* **PROVIDED DATA**:
Lemma login_ok payload l :
  link_ok l -> ic_logged_in (lk_conn l) = false -> ic_open (lk_conn l) = true -> returns_ok (login_ payload) l.
Proof.
  intros H Hl Ho. unfold login_. destruct (decode_soup_login_request payload); [|by apply reject_login_ok]. cbv zeta.
  destruct (bool_decide _ && bool_decide _ && bool_decide _); [by apply reject_login_ok|].
  destruct (normalize_username _) as [username []]; [by apply reject_login_ok|].
  destruct (client_of_ok username l H) as (id & l1 & E & H1 & Hconn & _ & Hid). unfold returns_ok.
  rewrite (bind_Some _ _ _ _ _ E). destruct id as [id|]; [|by apply reject_login_ok].
  assert (forall (t : list bool), length t = 65%nat -> is_Some (t !! Z.to_nat id)) as Hb
    by (intros t Ht; apply lookup_lt_is_Some; unfold MAX_CLIENTS in Hid; lia).
  assert (forall (t : list Z), length t = 65%nat -> is_Some (t !! Z.to_nat id)) as Hz
    by (intros t Ht; apply lookup_lt_is_Some; unfold MAX_CLIENTS in Hid; lia).
  destruct (Hb _ (uo_sessions _ (lo_users _ H1))) as [connected Ec]. destruct (Hz _ (uo_retained _ (lo_users _ H1))) as [retained Er].
  rewrite bind_bind, gets_bind, (lift_bind _ _ _ _ Ec). destruct connected; [by apply reject_login_ok|].
  rewrite bind_bind, gets_bind, (lift_bind _ _ _ _ Er). destruct (negb _ && _); [by apply reject_login_ok|].
  apply accept_login_ok; [done|by rewrite Hconn..|done].
Qed.

Lemma check_enter_side m band : ec_reject_reason (check_enter m band) = 0 -> is_Some (to_engine_side (eo_side m)).
Proof. unfold check_enter. by destruct (to_engine_side (eo_side m)). Qed.
(* ===== verification/InboundFlow.v ===== *)
(** * InboundFlow: what the inbound thread hands to the engine and the responder

    Order ids are handed out in the order of the notes, and a request is pushed after
    every note that announces an order it names ([numbered]); and whatever bytes the
    clients send, the notes and requests the thread pushes are those of [Pipeline]
    ([flows]), so that the responder can answer all that the engine will say of them. *)

From S2P Require Import Prelude Types WireCodec Clock OuchProto OuchCorrect Validation PriceLevelQueue Orderbook OrderbookSpec.
From S2P Require Import OrderbookRefine OrderbookCorrect BookInvariant OrderEntry OuchTyped OuchResponder Gateway.
From S2P Require Import SoupProto Reassembly Pipeline Inbound NoteProtocol InboundSteps.

(** ** The numbers of the orders *)

Definition gateway_notes (notes : list ServerNote) : list GatewayNote := omap gateway_note notes.

(** A note that brings an order. *)
Definition brings_order (g : GatewayNote) : bool :=
  match note_kind g with NOTE_REJECTED => false | _ => true end.

Definition orders_in (notes : list ServerNote) : nat := length (filter brings_order (gateway_notes notes)).

Lemma gateway_notes_app notes notes' : gateway_notes (notes ++ notes') = gateway_notes notes ++ gateway_notes notes'.
Proof. apply omap_app. Qed.

Lemma orders_in_app notes notes' : orders_in (notes ++ notes') = (orders_in notes + orders_in notes')%nat.
Proof. unfold orders_in. by rewrite gateway_notes_app, filter_app, length_app. Qed.

Lemma orders_in_le notes : (orders_in notes <= length notes)%nat.
Proof.
  induction notes as [|note notes IH]; [done|]. change (note :: notes) with ([note] ++ notes). rewrite orders_in_app, length_app.
  assert (orders_in [note] <= 1)%nat; [|cbn [length]; lia]. destruct note as [id g| | |]; cbn; [|lia..]. case_decide; cbn; lia.
Qed.

Lemma orders_in_take notes (m n : nat) : (m <= n)%nat -> (orders_in (take m notes) <= orders_in (take n notes))%nat.
Proof. intros H. rewrite <- (take_drop m (take n notes)), take_take, Nat.min_l, orders_in_app by lia. lia. Qed.

Record numbered (s : Inbound) : Prop := {
  nb_next : next_order_id_ (order_entry_ s) = 1 + Z.of_nat (orders_in (notes_pushed s));
  nb_notes (j : nat) id g : notes_pushed s !! j = Some (GATEWAY id g) -> note_kind g <> NOTE_REJECTED ->
    note_order_id g = 1 + Z.of_nat (orders_in (take j (notes_pushed s)));
  nb_marks : Forall2 (fun rq m => (m <= length (notes_pushed s))%nat /\
      Forall (fun id => id <= Z.of_nat (orders_in (take m (notes_pushed s)))) (own_id rq))
    (requests_pushed s) (request_marks s);
}.

(** 64-bit order ids do not run out. *)
Definition few_notes (s : Inbound) : Prop := Z.of_nat (length (notes_pushed s)) + 2 < 18446744073709551616.

Lemma few_notes_before s s' : extends s s' -> few_notes s' -> few_notes s.
Proof. intros [H%prefix_length _ _]. unfold few_notes. lia. Qed.

(** Another note: an order it brings has the next number. *)
Lemma numbered_note s note e :
  (forall id g, note = GATEWAY id g -> note_kind g <> NOTE_REJECTED -> note_order_id g = next_order_id_ (order_entry_ s)) ->
  next_order_id_ e = next_order_id_ (order_entry_ s) + Z.of_nat (orders_in [note]) ->
  numbered s -> numbered (s <| order_entry_ := e |> <| notes_pushed := notes_pushed s ++ [note] |>).
Proof.
  intros Hnew He [Hn Hj Hm]. split; cbn [order_entry_ notes_pushed requests_pushed request_marks].
  - rewrite He, Hn, orders_in_app. lia.
  - intros j id g E Hk. apply lookup_snoc_Some in E as [[Hlt E]|[-> E]].
    + rewrite take_app_le by lia. by eapply Hj.
    + rewrite take_app_length, <- Hn. by eapply Hnew.
  - eapply Forall2_impl; [exact Hm|]. intros rq m [Hle Hids]. rewrite length_app. split; [lia|]. by rewrite take_app_le.
Qed.

Lemma numbered_entry s e :
  next_order_id_ e = next_order_id_ (order_entry_ s) -> numbered s -> numbered (s <| order_entry_ := e |>).
Proof. intros He [Hn Hj Hm]. split; [|done..]. cbn [order_entry_ notes_pushed]. by rewrite He. Qed.

Lemma numbered_request s rq :
  Forall (fun id => id <= Z.of_nat (orders_in (notes_pushed s))) (own_id rq) -> numbered s -> numbered (push_request rq s).
Proof.
  intros Hids [? ? Hm]. split; [done..|]. cbn [push_request notes_pushed requests_pushed request_marks].
  apply Forall2_app; [done|]. apply Forall2_cons. split; [|constructor]. split; [lia|]. by rewrite firstn_all.
Qed.

(** ** The inbound thread in the pipeline *)

Section Flow.
Context `{cfg : BookConfig}.
(** The rest of the pipeline, and how much of the notes and requests it has taken. *)
Context (p : Pipeline) (notes_read executed : nat).

Definition with_pushes (e : OrderEntry) (notes : list GatewayNote) (requests : list EngineRequest) : Pipeline :=
  mkPipeline e None notes requests (pl_book p) (pl_outbound p) (pl_event p) (pl_ready p) (pl_resp p) (pl_sent p) (pl_unanswered p).

Definition with_inbound (s : Inbound) : Pipeline :=
  with_pushes (order_entry_ s) (gateway_notes (drop notes_read (notes_pushed s))) (drop executed (requests_pushed s)).

Record flows (s : Inbound) : Prop := {
  fl_numbered : numbered s;
  fl_read : (notes_read <= length (notes_pushed s))%nat;
  fl_executed : (executed <= length (requests_pushed s))%nat;
  fl_pipeline : pl_inv (with_inbound s);
}.

(** What the moves of the inbound thread keep. *)
Definition keeps_flow (s s' : Inbound) : Prop := extends s s' /\ (few_notes s' -> flows s -> flows s').

Lemma keeps_flow_trans s1 s2 s3 : keeps_flow s1 s2 -> keeps_flow s2 s3 -> keeps_flow s1 s3.
Proof.
  intros [H1 F1] [H2 F2]. split; [by etransitivity|]. intros Hf H. apply F2; [done|]. apply F1; [by eapply few_notes_before|done].
Qed.

Lemma same_pushes_flow s s' : same_pushes s s' -> keeps_flow s s'.
Proof.
  intros (E1 & E2 & E3 & E4). split; [split; by rewrite ?E2, ?E3, ?E4|]. intros _ [[Hn Hj Hm] Hr Hx Hp].
  split; [split; rewrite ?E1, ?E2, ?E3, ?E4; done|by rewrite E2|by rewrite E3|].
  unfold with_inbound. by rewrite E1, E2, E3.
Qed.

(** A note that is not the gateway's. *)
Lemma push_note_flow note s : gateway_note note = None -> keeps_flow s (s <| notes_pushed := notes_pushed s ++ [note] |>).
Proof.
  intros Hn. split; [split; [by exists [note]|done..]|]. intros _ [Hnum Hr Hx Hp].
  assert (orders_in [note] = 0%nat) as H0 by (unfold orders_in, gateway_notes; cbn; by rewrite Hn).
  split; cbn [notes_pushed requests_pushed]; [|rewrite length_app; lia|done|].
  - refine (numbered_note s note (order_entry_ s) _ _ Hnum); [|by rewrite H0, Z.add_0_r]. intros id g ->. done.
  - unfold with_inbound. cbn [order_entry_ notes_pushed requests_pushed]. rewrite drop_app_le, gateway_notes_app by done.
    assert (gateway_notes [note] = []) as -> by (unfold gateway_notes; cbn; by rewrite Hn). by rewrite app_nil_r.
Qed.

(** *** A message of a client *)

Lemma push_translation_pipeline client_id stamps tsc t e s :
  (notes_read <= length (notes_pushed s))%nat -> (executed <= length (requests_pushed s))%nat ->
  with_inbound (push_translation client_id stamps tsc t e s) = handle_ouch_push stamps tsc (after_translation e t (with_inbound s)).
Proof.
  intros Hr Hx. unfold push_translation, with_inbound, handle_ouch_push. destruct t as [note rq]. cbn [tr_note tr_request].
  destruct note, rq; cbv zeta; cbn [push_request order_entry_ notes_pushed requests_pushed after_translation pl_request];
    rewrite ?drop_app_le, ?gateway_notes_app by done; unfold after_translation, with_pushes; cbn; rewrite ?app_nil_r; done.
Qed.

Lemma numbered_translation client_id stamps tsc t e s :
  translated (order_entry_ s) client_id t -> next_order_id_ e = next_order_id_ (order_entry_ s) + ids_taken t ->
  numbered s -> numbered (push_translation client_id stamps tsc t e s).
Proof.
  intros Ht He Hn.
  assert (forall note rq, t = mkTranslation (Some note) (Some rq) -> note_kind note <> NOTE_REJECTED -> note_order_id note = next_order_id_ (order_entry_ s) ->
    own_id rq = [next_order_id_ (order_entry_ s)] -> ids_taken t = 1 -> numbered (push_translation client_id stamps tsc t e s)) as Horder.
  { intros note rq -> Hk Hid Hown H1. apply numbered_request.
    - rewrite (proj1 (stamp_request_same stamps tsc rq)), Hown. apply Forall_singleton. cbn [tr_note notes_pushed].
      rewrite orders_in_app, (nb_next _ Hn). assert (orders_in [GATEWAY client_id note] = 1%nat) as ->; [|lia].
      unfold orders_in, gateway_notes, brings_order. cbn. by destruct (note_kind note).
    - refine (numbered_note s (GATEWAY client_id note) e _ _ Hn); [by intros ? ? [= _ <-] _|]. rewrite He, H1. f_equal.
      unfold orders_in, gateway_notes, brings_order. cbn. by destruct (note_kind note). }
  destruct Ht as [|reason rec|rec rq _ _ _ Hty Hid|k lo rq _ _ _ Hty|k lo rec rq _ _ _ _ _ Hty _ Hid]; cbn in He.
  - apply numbered_entry; [lia|done].
  - refine (numbered_note s (GATEWAY client_id _) e _ _ Hn); [by intros ? ? [= _ <-]|]. change (orders_in _) with 0%nat. lia.
  - eapply Horder; [done..| |done]. unfold own_id. by rewrite Hty, Hid.
  - apply numbered_request; [|apply numbered_entry; [lia|done]]. rewrite (proj1 (stamp_request_same stamps tsc rq)). unfold own_id. rewrite Hty. constructor.
  - eapply Horder; [done..| |done]. unfold own_id. by rewrite Hty, Hid.
Qed.

Lemma push_translation_flows client_id stamps tsc t e s :
  translated (order_entry_ s) client_id t -> entry_wf e -> next_order_id_ e = next_order_id_ (order_entry_ s) + ids_taken t ->
  flows s -> flows (push_translation client_id stamps tsc t e s).
Proof.
  intros Ht He Hnext [Hn Hr Hx Hp]. destruct (push_translation_extends client_id stamps tsc t e s) as [H1%prefix_length H2%prefix_length _].
  split; [by apply numbered_translation|lia|lia|]. rewrite push_translation_pipeline by done. apply step_push_inv. by eapply translated_inv.
Qed.

Lemma handle_ouch_flow rdtsc client_id msg stamps l a l' :
  client_ok client_id -> frame_typed msg -> handle_ouch_ rdtsc client_id msg stamps l = Some (a, l') -> keeps_flow (lk_server l) (lk_server l').
Proof.
  intros Hc Hm E. assert (is_u32 client_id) as Hu by (unfold client_ok, MAX_CLIENTS in Hc; ulia).
  destruct (handle_ouch_pushes _ _ _ _ _ _ _ E) as [_ [[_ ->]|(_ & t & e & tsc & Et & Hs)]]; [done|].
  destruct (same_pushes_flow _ _ Hs) as [Hx Hf]. pose proof (push_translation_extends client_id stamps tsc t e (lk_server l)) as Hx0.
  split; [by etransitivity|]. intros Hfew H. apply Hf; [done|]. pose proof (few_notes_before _ _ (transitivity Hx0 Hx) Hfew) as Hfew0.
  pose proof (orders_in_le (notes_pushed (lk_server l))). pose proof (nb_next _ (fl_numbered _ H)) as Hnext.
  destruct (translate_handled (order_entry_ (lk_server l)) client_id msg (pi_entry _ (fl_pipeline _ H)) Hu Hm) as (t' & e' & Et' & He & Htr & Hn & _);
    [unfold few_notes in Hfew0; lia|]. rewrite Et in Et'. injection Et' as <- <-. by apply push_translation_flows.
Qed.

#[export] Instance keeps_flow_moves rdtsc : InboundMoves rdtsc keeps_flow.
Proof.
  split.
  - split; [split; [by intros s; split|]; intros s1 s2 s3; apply keeps_flow_trans|apply same_pushes_flow|apply push_note_flow].
  - intros. by eapply handle_ouch_flow.
Qed.
End Flow.

(** ** What the clients said

    The gateway's part of the inbound thread is its translation, one message after
    another in the order they were handled. *)

Fixpoint translate_all (messages : list (Z * OuchInboundFrame)) (e : OrderEntry) : option (list (Z * Translation) * OrderEntry) :=
  match messages with
  | [] => Some ([], e)
  | (client_id, msg) :: messages =>
      match translate client_id msg e with
      | None => None
      | Some (t, e) =>
          match translate_all messages e with
          | None => None
          | Some (ts, e) => Some ((client_id, t) :: ts, e)
          end
      end
  end.

Lemma translate_all_app messages messages' e ts e1 ts' e2 :
  translate_all messages e = Some (ts, e1) -> translate_all messages' e1 = Some (ts', e2) ->
  translate_all (messages ++ messages') e = Some (ts ++ ts', e2).
Proof.
  revert e ts. induction messages as [|[client_id msg] messages IH]; intros e ts E E'; cbn [translate_all app] in *; [by injection E as <- ->|].
  destruct (translate client_id msg e) as [[t e0]|]; [|done]. destruct (translate_all messages e0) as [[ts0 e0']|] eqn:E0; [|done]. injection E as <- ->.
  by rewrite (IH _ _ E0 E').
Qed.

(** The gateway's notes with their clients, and requests without their time stamps. *)
Definition notes_of (notes : list ServerNote) : list (Z * GatewayNote) :=
  omap (fun note => match note with GATEWAY client_id g => Some (client_id, g) | _ => None end) notes.
Definition unstamp (rq : EngineRequest) : EngineRequest := stamp_request (mkStamps 0 0) 0 rq.

Definition translated_notes (ts : list (Z * Translation)) : list (Z * GatewayNote) := omap (fun '(client_id, t) => pair client_id <$> tr_note t) ts.
Definition translated_requests (ts : list (Z * Translation)) : list EngineRequest := unstamp <$> omap (fun '(_, t) => tr_request t) ts.

(** [s'] follows [s] by handling these messages: the gateway's state, notes and requests
    are those of their translations. *)
Definition handled (messages : list (Z * OuchInboundFrame)) (s s' : Inbound) : Prop :=
  exists ts, translate_all messages (order_entry_ s) = Some (ts, order_entry_ s') /\
    notes_of (notes_pushed s') = notes_of (notes_pushed s) ++ translated_notes ts /\
    unstamp <$> requests_pushed s' = (unstamp <$> requests_pushed s) ++ translated_requests ts.

Lemma handled_trans messages messages' s1 s2 s3 : handled messages s1 s2 -> handled messages' s2 s3 -> handled (messages ++ messages') s1 s3.
Proof.
  intros (ts & E & En & Er) (ts' & E' & En' & Er'). exists (ts ++ ts').
  split; [by eapply translate_all_app|]. unfold translated_notes, translated_requests in *.
  rewrite !omap_app, fmap_app. rewrite En', En, Er', Er, <- !app_assoc. done.
Qed.

Lemma handled_same s s' : same_pushes s s' -> handled [] s s'.
Proof. intros (E1 & E2 & E3 & _). exists []. rewrite E1, E2, E3. cbn. by rewrite !app_nil_r. Qed.

#[export] Instance handled_quiet : QuietMoves (handled []).
Proof.
  split.
  - split; [intros s; by apply handled_same|]. intros s1 s2 s3. apply (handled_trans [] []).
  - apply handled_same.
  - intros note s Hn. exists []. split; [done|]. cbn [notes_pushed requests_pushed order_entry_]. unfold notes_of, translated_notes, translated_requests.
    rewrite omap_app. cbn. rewrite !app_nil_r. destruct note; [done|..]; by rewrite ?app_nil_r.
Qed.

(** A message of a client. *)
Lemma handled_ouch rdtsc client_id msg stamps l a l' :
  handle_ouch_ rdtsc client_id msg stamps l = Some (a, l') ->
  handled (match msg with INBOUND_NONE => [] | _ => [(client_id, msg)] end) (lk_server l) (lk_server l') /\ lk_conn l' = lk_conn l.
Proof.
  intros E. destruct (handle_ouch_pushes _ _ _ _ _ _ _ E) as [Hc [[-> ->]|(Hm & t & e & tsc & Et & Hs)]]; (split; [|done]); [by apply handled_same|].
  assert (handled [(client_id, msg)] (lk_server l) (lk_server l')) as H; [|by destruct msg].
  apply (handled_trans [(client_id, msg)] [] _ (push_translation client_id stamps tsc t e (lk_server l))); [|by apply handled_same].
  exists [(client_id, t)]. cbn [translate_all]. rewrite Et.
  unfold push_translation, notes_of, translated_notes, translated_requests. destruct t as [[note|] [rq|]]; cbv zeta; cbn [tr_note tr_request push_request order_entry_ notes_pushed requests_pushed];
    rewrite ?omap_app, ?fmap_app; cbn; rewrite ?app_nil_r; done.
Qed.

* **TRY IT**: Would you please write out, exactly and with no other lines, the stretch of the listing above from the line containing "every note that" through the line containing "(** ** The numbers of the orders *)"?

* **SOLUTION FOR THIS PROBLEM**:
    every note that announces an order it names ([numbered]); and whatever bytes the
    clients send, the notes and requests the thread pushes are those of [Pipeline]
    ([flows]), so that the responder can answer all that the engine will say of them. *)

From S2P Require Import Prelude Types WireCodec Clock OuchProto OuchCorrect Validation PriceLevelQueue Orderbook OrderbookSpec.
From S2P Require Import OrderbookRefine OrderbookCorrect BookInvariant OrderEntry OuchTyped OuchResponder Gateway.
From S2P Require Import SoupProto Reassembly Pipeline Inbound NoteProtocol InboundSteps.

(** ** The numbers of the orders *)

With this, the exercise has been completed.